Core Characteristics
Groth16 is a zk‑SNARK proof system that requires a per‑circuit trusted setup and produces very small proofs (about 200 bytes). Verification is fast, making it suitable for on‑chain verification where storage costs matter. It operates over elliptic curves such as BN254 or BLS12‑381 and can prove any R1CS circuit with quadratic complexity.
PLONK Advantages
PLONK replaces the need for separate trusted ceremonies for each circuit by using a universal setup that can be reused for many different circuits.
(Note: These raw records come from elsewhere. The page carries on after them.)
Lemma cache_remove_spec h c t i log :
  cache_rep h c t ->
  exists c' h' t', cache_rep h' c' t' /\ evolves h t h' t' /\ contents t' = delete i (contents t) /\
    items t ≡ₚ match contents t !! i with Some (d, _) => [d] | None => [] end ++ items t' /\
    max_bytes c' = max_bytes c /\
    cache_remove h c i log = Ret (match contents t !! i with Some _ => None | None => Some ENOENT end, c', h',
      match contents t !! i with Some (d, _) => log ++ [d] | None => log end).
Proof.
  intros Hr. unfold cache_remove. pose proof (cache_exists_spec _ _ _ i Hr) as Hex.
  destruct (find_entry_spec _ _ _ i Hr) as [[-> Hn]|(t1 & l & ls1 & k & ls2 & xs1 & e & xs2 & t2 & -> & -> & Hls & Hid & Hget & <-)];
    cbn [res_bind list_end].
  { exists c, h, t. rewrite (contents_absent _ _ Hn). split; [done|]. split; [apply evolves_refl|].
    split; [|done]. by rewrite delete_id by by apply contents_absent. }
  assert (Hit : items (t1 ++ Slot (Some l) (ls1 ++ k :: ls2) (xs1 ++ e :: xs2) :: t2) ≡ₚ
    [edata e] ++ items (t1 ++ Slot (Some l) (ls1 ++ ls2) (xs1 ++ xs2) :: t2)).
  { unfold items. by rewrite entries_middle. }
  rewrite Hid. cbn [res_bind]. rewrite (cell_spec _ _ _ _ _ Hr). cbn [res_bind sl_list]. rewrite Hex. cbn [res_bind].
  pose proof (entries_middle t1 l ls1 k ls2 xs1 e xs2 t2) as Hmid.
  pose proof (contents_perm _ _ (cr_ids _ _ _ Hr) Hmid) as Hc. cbn in Hc.
  pose proof (cr_ids _ _ _ Hr) as Hnd. rewrite Hmid in Hnd. apply NoDup_cons in Hnd as [Hne Hnd].
  rewrite Hc, lookup_insert_eq. cbn [bool_decide].
  destruct (wpr_eq _ _ (slot_delete_spec h t1 l ls1 k ls2 xs1 e xs2 t2 cache_entry_free log (cr_heap _ _ _ Hr) Hls))
    as ([[it log'] h'] & Hdel & -> & Hh' & Hev).
  unfold guard. rewrite bool_decide_true by by eexists. cbn [res_bind]. rewrite Hdel. cbn [res_bind].
  destruct (remove_from_hotlist_ok c (id e) (proj1 (cr_hot _ _ _ Hr))) as (hl & -> & Hhl). cbn [res_bind].
  set (sl' := Slot (Some l) (ls1 ++ ls2) (xs1 ++ xs2)) in *.
  exists (set_hotlist hl c), h', (t1 ++ sl' :: t2).
  assert (Hr' : cache_rep h' c (t1 ++ sl' :: t2)).
  { erewrite <-(rep_same_cell h c t1 _ t2 l Hr) by done. eapply (rep_change h c t1 _ t2 h' sl' Hr); try done.
    pose proof (placed_at _ _ _ _ (cr_items _ _ _ Hr)) as Hi. cbn in Hi |- *.
    apply Forall_app in Hi as [? [_ ?]%Forall_cons]. by apply Forall_app. }
  split; [by apply hotlist_rep|]. split; [done|]. split; [|done].
  fold (contents (t1 ++ sl' :: t2)). rewrite delete_insert_id; [done|]. by apply contents_absent.
Qed.

(** The entry goes to the end of its list. *)
Lemma add_entry_spec h c t1 sl t2 l e o :
  cache_rep h c (t1 ++ sl :: t2) -> sl_list sl = Some l ->
  length t1 = Z.to_nat (id e mod nelem c) -> contents (t1 ++ sl :: t2) !! id e = None ->
  wp (list_add h (Some l) e) o (fun '(r, h') o' =>
    (o = [] -> o' = [] /\ is_Some r) /\ exists t',
    cache_rep h' c t' /\ evolves h (t1 ++ sl :: t2) h' t' /\
    contents t' = match r with
                  | Some _ => <[id e := (edata e, esize e)]> (contents (t1 ++ sl :: t2))
                  | None => contents (t1 ++ sl :: t2)
                  end /\
    items t' ≡ₚ match r with Some _ => [edata e] | None => [] end ++ items (t1 ++ sl :: t2)).
Proof.
  intros Hr Hl Hlen Hnone. eapply wp_mono; [by apply slot_add_spec; [apply Hr|]|].
  intros [r h'] o' [Ho Hadd]. split; [done|]. destruct r as [k|].
  2:{ subst h'. exists (t1 ++ sl :: t2). split; [done|]. split; [apply evolves_refl|done]. }
  destruct Hadd as [n [Hh' Hev]]. set (sl' := Slot _ _ _) in *. exists (t1 ++ sl' :: t2).
  assert (Hent : entries (t1 ++ sl' :: t2) ≡ₚ e :: entries (t1 ++ sl :: t2)).
  { unfold entries. rewrite !bind_middle. cbn. by rewrite <-Permutation_middle, app_nil_r. }
  assert (Hnd : NoDup (id <$> entries (t1 ++ sl' :: t2))).
  { rewrite Hent. apply NoDup_cons. split; [|apply Hr]. intros Hin. rewrite <-contents_keys in Hin.
    apply not_elem_of_list_to_map in Hnone. done. }
  split; [|split; [done|]].
  - erewrite <-(rep_same_cell h c t1 sl t2 l Hr Hl). apply (rep_change h c t1 sl t2 h' sl' Hr Hh'); [|done].
    cbn. apply Forall_app. split; [apply (placed_at _ _ _ _ (cr_items _ _ _ Hr))|].
    apply Forall_singleton. by unfold entry_at.
  - split; [by rewrite (contents_perm _ _ Hnd Hent)|]. unfold items. by rewrite Hent.
Qed.
(** An alias outlives the failure to add its file: in a file cache whose size
    is below that of a [fileinfo], no file can be added, however small, because
    the size that counts is that of the [fileinfo], not of the contents; but
    [filecache_exists] then finds the alias, and [filecache_get] fails on it. *)
Theorem filecache_ghost n b disk rands mem fi s pin got :
  0 < n -> n * 8 <= PTRDIFF_MAX -> 0 < b < sizeof_fileinfo -> contents fi = None -> alias fi = Some s ->
  addable s -> readable disk fi got -> zlen got <= PTRDIFF_MAX ->
  exists fc, filecache_new mem n b [] = Ret ((Some fc, mem), []) /\
    exists pid fc' mem', filecache_add disk rands mem fc fi pin [] = Ret ((failure, pid, fc', mem'), []) /\
      (exists v, log mem' = log mem ++ [set_contents v fi]) /\
      (exists fc2, filecache_exists mem' fc' s = Ret (true, fc2)) /\
      exists fc2, filecache_get mem' fc' s = Ret (None, fc2).
Proof.
  intros Hn Hn8 Hb Hfi Hal Hs Hread Hgot. unfold sizeof_fileinfo in Hb. assert (Hb2 : 0 < b < 2 ^ 64) by lia.
  destruct (wp_eq _ _ _ (filecache_new_spec mem n b [] Hn Hb2 I)) as ([r m1] & o1 & -> & -> & Ho & Hfc).
  destruct (Ho eq_refl) as [-> Hsome]. destruct (Hsome Hn8) as [fc ->]. exists fc. split; [done|].
  destruct (Hfc fc eq_refl) as (sm & c & Hid & Hmx & Hrep). specialize (Hrep mem).
  destruct (empty_files n) as (Hf0 & _ & _).
  assert (Hnone : files (no_names n) (no_entries n) !! s = None) by by rewrite Hf0.
  destruct (wp_eq _ _ _ (filecache_add_spec disk rands mem fc sm c _ _ fi s pin [] Hrep Hfi Hal Hs Hnone ltac:(lia)))
    as ([[[rc pid] fc'] mem'] & o' & Hadd & sm' & c' & ts' & tc' & Hr' & _ & _ & _ & _ & Hres & Ho').
  destruct (Ho' eq_refl) as [-> H]. destruct (H got Hread Hgot (proj2 (proj1 Hs))) as [Hin ->].
  rewrite Hmx in Hadd, Hres. change (b <? sizeof_fileinfo) with (b <? 176) in Hadd, Hres.
  rewrite (proj2 (Z.ltb_lt b 176)) in Hadd, Hres by lia. exists pid, fc', mem'. split; [done|].
  destruct Hres as (Hlog & _ & Hf & _). split; [done|]. split.
  - rewrite (exists_spec _ _ _ _ _ _ _ Hr' Hs), bool_decide_true by done. by eexists.
  - destruct (lookup_info_spec _ _ _ _ _ _ _ Hr' Hs) as (c2 & Hl & _). unfold filecache_get. rewrite Hl, Hf, Hf0.
    by eexists.
Qed.

(** ** Invalidating *)

Lemma invalidate_frees mem fc sm c ts tc o Q :
  fc_rep mem fc sm c ts tc ->
  (forall mem1, log mem1 = log mem ++ items tc ->
     wp (renew_tables mem1 (FileCache Dangling Dangling Writing (nelem fc) (bytes fc))) o Q) ->
  wp (filecache_invalidate mem fc) o Q.
Proof.
  intros [Hn Hm Hl Hsm Hc _] HQ. destruct fc as [fn mc lk ne by_]. cbn in Hn, Hm, Hl. subst.
  unfold filecache_invalidate, acquire. cbn [lock]. wp. cbn [set_lock filenames metacache].
  eapply wp_mono; [by apply free_names_spec|]. intros m1 o1 (_ & Hhc & Hlog & ->). rewrite <-Hhc in Hc.
  wp. eapply wp_mono; [by apply free_meta_spec|]. intros m2 o2 (_ & _ & Hlog2 & ->). apply HQ. by rewrite Hlog2, Hlog.
Qed.

(** The answers of the allocator for the two tables of [n] cells. *)
Lemma stringmap_new_granted n o :
  0 < n -> n * 8 <= PTRDIFF_MAX ->
  stringmap_new n (true :: true :: o) = Ret (Some (StringMap n (replicate (Z.to_nat n) None) 0), o) /\
  stringmap_new n (false :: o) = Ret (None, o).
Proof.
  intros Hn H8. unfold stringmap_new, bind, lift, guard. rewrite (proj2 (Z.ltb_lt 0 n)) by done. cbn.
  change (sizeof_stringmap <=? PTRDIFF_MAX) with true. cbn. by rewrite (proj2 (Z.leb_le (n * 8) _)).
Qed.

(** With memory to spare the file cache is as new. *)
Lemma filecache_invalidate_renews mem fc sm c ts tc :
  fc_rep mem fc sm c ts tc -> 0 < nelem fc -> nelem fc * 8 <= PTRDIFF_MAX -> 0 < bytes fc < 2 ^ 64 ->
  wp (filecache_invalidate mem fc) [] (fun '(ok, fc', mem') o' => o' = [] /\ ok = true /\
    log mem' = log mem ++ items tc /\ exists sm' c', last_id sm' = 0 /\ max_bytes c' = bytes fc /\
      fc_rep mem' fc' sm' c' (no_names (nelem fc)) (no_entries (nelem fc))).
Proof.
  intros Hr Hpos H8 Hb. eapply invalidate_frees; [done|]. intros m1 Hlog. unfold renew_tables. wp. cbn [nelem].
  eapply wp_mono; [by apply stringmap_new_spec|]. intros r o1 [Ho1 Hsm]. destruct (Ho1 eq_refl) as [-> Hs].
  destruct (Hs H8) as [sm' ->]. destruct (Hsm sm' eq_refl) as (_ & Hid & Hrep). wp. cbn [set_filenames nelem bytes].
  eapply wp_mono; [by apply (cache_new_spec (A := fileinfo))|]. intros r o2 [Ho2 Hc]. destruct (Ho2 eq_refl) as [-> Hs2].
  destruct (Hs2 H8 ltac:(unfold HOTLIST_SIZE, PTRDIFF_MAX; lia)) as [c' ->]. destruct (Hc c' eq_refl) as [Hmx Hcr]. wp.
  split; [done|]. split; [done|]. split; [done|]. exists sm', c'. split; [done|]. split; [done|]. by apply empty_rep.
Qed.
Lemma handle_one_file_spec patterns gm rootdir path st lst o :
  path_ok rootdir path ->
  wp (handle_one_file patterns gm rootdir path st lst) o (fun '(rc, lst') o' =>
    one_found lst (info gm rootdir <$> List.filter (wanted patterns) [(path, st)]) lst' rc o o').
Proof.
  intros Hp. pose proof Hp as (_ & Hch & Hlen). unfold PATH_MAX in Hlen. unfold handle_one_file.
  apply wp_bind, wp_malloc.
  2:{ intros o1 Ho1. apply wp_ret. split; [done|]. intros E. destruct (Ho1 E). unfold PTRDIFF_MAX in *. lia. }
  intros o1 _ Ho1.
  destruct (get_basename_cuts path None (replicate (Z.to_nat (zlen path + 1)) None) (zlen path + 1))
    as (d & -> & Hd); [rewrite zlen_replicate; lia|lia|done|].
  assert (Hb : str_at d = Ret (base path)).
  { rewrite Hd. cbn [without]. rewrite take_ge; [done|]. pose proof (base_length path). unfold zlen in *. lia. }
  wp. rewrite Hb. wp. cbn [List.filter]. unfold wanted. cbn [fst]. apply match_loop_spec; intros ->.
  - eapply wp_mono; [by apply describe_spec|]. intros [rc lst'] o' [Hl Ho]. split; [done|]. intros E. by apply Ho, Ho1.
  - split; [by rewrite app_nil_r|]. intros E. by split; [apply Ho1|].
Qed.

(** ** Directories *)

(** A walk adds the first of the files that are there to find; all of them when it
    succeeds, which it does on a tree that can be read, if memory lasts. *)
Definition walked (lst all lst' : list fileinfo) (readable : bool) (rc : status) (o o' : oracle) : Prop :=
  (exists k, lst' = lst ++ firstn k all) /\
  (rc = success -> lst' = lst ++ all /\ readable = true) /\
  (o = [] -> readable = true -> o' = [] /\ rc = success).

Lemma walked_step lst a b lst1 lst' rc ra rb o o1 o' :
  walked lst a lst1 ra success o o1 -> walked lst1 b lst' rb rc o1 o' -> walked lst (a ++ b) lst' (ra && rb) rc o o'.
Proof.
  intros (_ & Ha & Hoa) ((k & Hk) & Hb & Hob). destruct (Ha eq_refl) as [-> ->]. cbn [andb]. split; [|split].
  - exists (length a + k)%nat. by rewrite Hk, take_app_add, app_assoc.
  - intros E. destruct (Hb E) as [-> ->]. by rewrite app_assoc.
  - intros E Hr. destruct (Hoa E eq_refl) as [-> _]. by apply Hob.
Qed.

Lemma walked_stop lst a b lst1 ra rb o o1 :
  walked lst a lst1 ra failure o o1 -> walked lst (a ++ b) lst1 (ra && rb) failure o o1.
Proof.
  intros ((k & Hk) & _ & Ho). split; [|split; [done|]].
  - exists (Nat.min k (length a)). rewrite Hk. f_equal.
    rewrite take_app_le by lia. destruct (decide (k <= length a)%nat); [by rewrite Nat.min_l by lia|].
    rewrite Nat.min_r by lia. by rewrite !take_ge by lia.
  - intros E [Hra _]%andb_true_iff. by destruct (Ho E Hra).
Qed.

Lemma walked_nothing lst o o' : (o = [] -> o' = []) -> walked lst [] lst true success o o'.
Proof. intros Ho. split; [exists O; by rewrite app_nil_r|]. split; [by rewrite app_nil_r|]. intros E _. by split; [apply Ho|]. Qed.

Definition found_in (patterns : list (list Z)) (gm : bool) (rootdir : list Z) (l : list (list Z * stat)) : list fileinfo :=
  info gm rootdir <$> List.filter (wanted patterns) l.

Lemma found_app patterns gm rootdir a b :
  found_in patterns gm rootdir (a ++ b) = found_in patterns gm rootdir a ++ found_in patterns gm rootdir b.
Proof. unfold found_in. by rewrite List.filter_app, fmap_app. Qed.

Definition dir_ok (rootdir dirname : list Z) : Prop := (exists t, dirname = rootdir ++ t) /\ Forall is_char dirname.

Lemma join_ok rootdir dirname n :
  dir_ok rootdir dirname -> name_ok n -> zlen (join dirname n) < PATH_MAX ->
  dir_ok rootdir (join dirname n) /\ path_ok rootdir (join dirname n).
Proof.
  intros ([t ->] & Hd) (Hn & _ & _) Hl. unfold join in *.
  assert (Hc : Forall is_char ((rootdir ++ t) ++ SLASH :: n)) by (apply Forall_app; split; [done|by constructor; [done|]]).
  assert (He : exists u, (rootdir ++ t) ++ SLASH :: n = rootdir ++ u) by (eexists; by rewrite <- app_assoc).
  split; [done|]. split; [done|]. split; [done|]. split; [|done]. rewrite zlen_app, zlen_cons. zlen_facts. lia.
Qed.

Definition walks (patterns : list (list Z)) (gm : bool) (rootdir : list Z) (t : tree) : Prop :=
  forall dirname lst o, dir_ok rootdir dirname -> tree_ok dirname t ->
    wp (find_files patterns gm rootdir dirname t lst) o (fun '(rc, lst') o' =>
      walked lst (found_in patterns gm rootdir (files_in dirname t)) lst' (readable_tree t) rc o o').

Lemma walked_weaken lst all lst' r rc o o1 o' :
  (o = [] -> o1 = []) -> walked lst all lst' r rc o1 o' -> walked lst all lst' r rc o o'.
Proof. intros Ho (Hk & Hs & He). split; [done|]. split; [done|]. intros E. by apply He, Ho. Qed.

Lemma walked_refused lst all r o o' : (o <> [] \/ r = false) -> walked lst all lst r failure o o'.
Proof. intros H. split; [exists O; by rewrite app_nil_r|]. split; [done|]. intros -> ->. by destruct H. Qed.

Lemma read_dir_spec patterns gm rootdir dirname l :
  dir_ok rootdir dirname ->
  Forall (fun e => walks patterns gm rootdir e.2) l ->
  foldr (fun e P => (name_ok e.1 /\ zlen (join dirname e.1) < PATH_MAX /\ tree_ok (join dirname e.1) e.2) /\ P) True l ->
  forall lst o,
  wp (read_dir (handle_one_file patterns gm rootdir) (find_files patterns gm rootdir) dirname l lst) o
    (fun '(rc, lst') o' =>
      walked lst (found_in patterns gm rootdir (flat_map (files_below files_in dirname) l)) lst'
        (readable_tree (Subdir l)) rc o o').
Proof.
  intros Hdir. induction l as [|[n t] l IH]; intros Hall Hok lst o; [apply wp_ret; by apply walked_nothing|].
  apply list.Forall_cons in Hall as [Hw Hall]. cbn [foldr fst snd] in Hok. destruct Hok as [(Hn & Hlen & Ht) Hok].
  specialize (IH Hall Hok). cbn [read_dir flat_map fst snd]. rewrite found_app.
  change (files_below files_in dirname (n, t)) with
    (if dots n then [] else match t with Regular st => [(join dirname n, st)] | _ => files_in (join dirname n) t end).
  assert (Hr : readable_tree (Subdir ((n, t) :: l)) =
    (dots n || match t with Gone => false | Regular _ | Special => true | _ => readable_tree t end) && readable_tree (Subdir l))
    by done.
  rewrite Hr. clear Hr. destruct (dots n); [exact (IH lst o)|]. rewrite orb_false_l.
  destruct (join_ok _ _ _ Hdir Hn Hlen) as [Hdir' Hpath].
  assert (Hcb : zlen dirname + 1 + zlen n + 1 <= PTRDIFF_MAX).
  { unfold join, PATH_MAX, PTRDIFF_MAX in *. rewrite zlen_app, zlen_cons in Hlen. lia. }
  apply wp_bind, wp_small; [done| |]; intros o1 Ho1; cbn [negb]; [|apply wp_ret; apply walked_refused; by left].
  assert (Hsub : walks patterns gm rootdir t -> wp (let* (rc, lst0) := find_files patterns gm rootdir (join dirname n) t lst in
      match rc with
      | failure => ret (failure, lst0)
      | success => read_dir (handle_one_file patterns gm rootdir) (find_files patterns gm rootdir) dirname l lst0
      end) o1 (fun '(rc, lst') o' =>
        walked lst (found_in patterns gm rootdir (files_in (join dirname n) t) ++
          found_in patterns gm rootdir (flat_map (files_below files_in dirname) l)) lst'
          (readable_tree t && readable_tree (Subdir l)) rc o o')).
  { intros Hwt. apply wp_bind. eapply wp_mono; [by apply Hwt|]. intros [rc lst1] o2 Hst. eapply walked_weaken in Hst; [|done].
    destruct rc; [apply wp_ret; by apply walked_stop|]. eapply wp_mono; [apply IH|]. intros [rc lst2] o3 Hst2.
    by eapply walked_step. }
  destruct t as [|st| | | |entries].
  - apply wp_ret. apply walked_refused. by right.
  - apply wp_bind. eapply wp_mono; [by apply handle_one_file_spec|]. intros [rc lst1] o2 [-> Ho2]. destruct rc.
    + eapply wp_mono; [apply IH|]. intros [rc lst2] o3 Hst2.
      eapply (walked_step lst _ _ _ _ _ true); [|exact Hst2].
      split; [exists (length (info gm rootdir <$> List.filter (wanted patterns) [(join dirname n, st)])); by rewrite take_ge|].
      split; [done|]. intros E _. split; [by apply Ho2, Ho1|done].
    + apply wp_ret. apply walked_refused. left. intros E. by destruct (Ho2 (Ho1 E)).
  - cbn [files_in found_in List.filter fmap list_fmap app]. eapply wp_mono; [apply IH|]. intros [rc lst2] o3 Hst.
    by eapply walked_weaken.
  - by apply Hsub.
  - by apply Hsub.
  - by apply Hsub.
Qed.

Lemma find_files_spec patterns gm rootdir t : walks patterns gm rootdir t.
Proof.
  induction t as [|st| | | |entries IH] using tree_ind'; intros dirname lst o Hd Hok; cbn [find_files files_in readable_tree].
  1,2,3,5: apply wp_ret, walked_refused; by right.
  - apply wp_ret. by apply walked_nothing.
  - apply read_dir_spec; [done|done|apply Hok].
Qed.

(** ** Paths and aliases *)

Definition rest_of_path (r : list Z) : Prop := r = [] \/ exists u, r = SLASH :: u.

Lemma first_part n1 n2 r1 r2 :
  SLASH ∉ n1 -> SLASH ∉ n2 -> rest_of_path r1 -> rest_of_path r2 -> n1 ++ r1 = n2 ++ r2 -> n1 = n2.
Proof.
  revert n2. induction n1 as [|c n1 IH]; intros [|d n2] H1 H2' Hr1 Hr2 E; cbn in E; [done| | |].
  - subst r1. destruct Hr1 as [|[u [= -> _]]]; [done|]. destruct H2'. constructor.
  - subst r2. destruct Hr2 as [|[u [= -> _]]]; [done|]. destruct H1. constructor.
  - injection E as -> E. f_equal. apply IH; try done; intros Hin; [apply H1|apply H2']; by constructor.
Qed.

(** The paths below a directory start with its name. *)
Lemma files_in_prefix t dirname f : In f (files_in dirname t) -> exists u, f.1 = dirname ++ SLASH :: u.
Proof.
  revert dirname. induction t as [| | | | |entries IH] using tree_ind'; intros dirname; cbn [files_in]; try done.
  rewrite in_flat_map. intros ([n t] & He & Hf). unfold files_below in Hf. cbn [fst snd] in Hf.
  destruct (dots n); [done|].
  assert (Hrec : In f (files_in (join dirname n) t) -> exists u, f.1 = dirname ++ SLASH :: u).
  { rewrite list.Forall_forall in IH. intros Hin.
    destruct (IH (n, t) ltac:(by apply list_elem_of_In) _ Hin) as [u ->]. unfold join. rewrite <- app_assoc. by eexists. }
  destruct t; try by apply Hrec. destruct Hf as [<-|[]]. by exists n.
Qed.

Lemma files_below_form dirname e f :
  In f (files_below files_in dirname e) -> exists r, f.1 = dirname ++ SLASH :: e.1 ++ r /\ rest_of_path r.
Proof.
  destruct e as [n t]. unfold files_below. cbn [fst snd]. destruct (dots n); [done|].
  assert (Hrec : In f (files_in (join dirname n) t) -> exists r, f.1 = dirname ++ SLASH :: n ++ r /\ rest_of_path r).
  { intros [u ->]%files_in_prefix. exists (SLASH :: u). unfold join. rewrite <- !app_assoc. split; [done|]. right. by eexists. }
  destruct t; try exact Hrec. intros [<-|[]]. exists []. rewrite app_nil_r. split; [done|by left].
Qed.

Lemma tree_ok_entries dirname entries e :
  foldr (fun e P => (name_ok e.1 /\ zlen (join dirname e.1) < PATH_MAX /\ tree_ok (join dirname e.1) e.2) /\ P) True entries ->
  In e entries -> name_ok e.1 /\ zlen (join dirname e.1) < PATH_MAX /\ tree_ok (join dirname e.1) e.2.
Proof. induction entries as [|x l IH]; [done|]. cbn. intros [Hx Hl] [->|Hin]; [done|by apply IH]. Qed.

Lemma files_in_ok rootdir t dirname f :
  dir_ok rootdir dirname -> tree_ok dirname t -> In f (files_in dirname t) -> path_ok rootdir f.1.
Proof.
  revert dirname. induction t as [| | | | |entries IH] using tree_ind'; intros dirname Hd Hok; cbn [files_in]; try done.
  rewrite in_flat_map. intros (e & He & Hf). destruct Hok as [_ Hok].
  destruct (tree_ok_entries _ _ _ Hok He) as (Hn & Hlen & Ht). destruct (join_ok _ _ _ Hd Hn Hlen) as [Hd' Hp].
  unfold files_below in Hf. destruct (dots e.1); [done|].
  assert (Hrec : In f (files_in (join dirname e.1) e.2) -> path_ok rootdir f.1).
  { rewrite list.Forall_forall in IH. intros Hin. eapply (IH e); [by apply list_elem_of_In|done..]. }
  destruct (e.2); try by apply Hrec. by destruct Hf as [<-|[]].
Qed.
This reduces operational overhead and cost, while maintaining proof sizes similar to Groth16 (around 200‑300 bytes) and verification speed comparable to Groth16. PLONK also supports multiple arithmetic constraints and integrates with various proving libraries.
STARK Trade‑offs
STARKs are transparent, requiring no trusted setup, which eliminates the risk of parameter leakage. However they produce larger proofs (roughly 10 KB) and verification is slower than SNARKs, making them less ideal for on‑chain use but valuable for off‑chain scaling solutions like rollups that need to batch many transactions. STARKs rely on hash‑based commitments and are considered quantum‑resistant.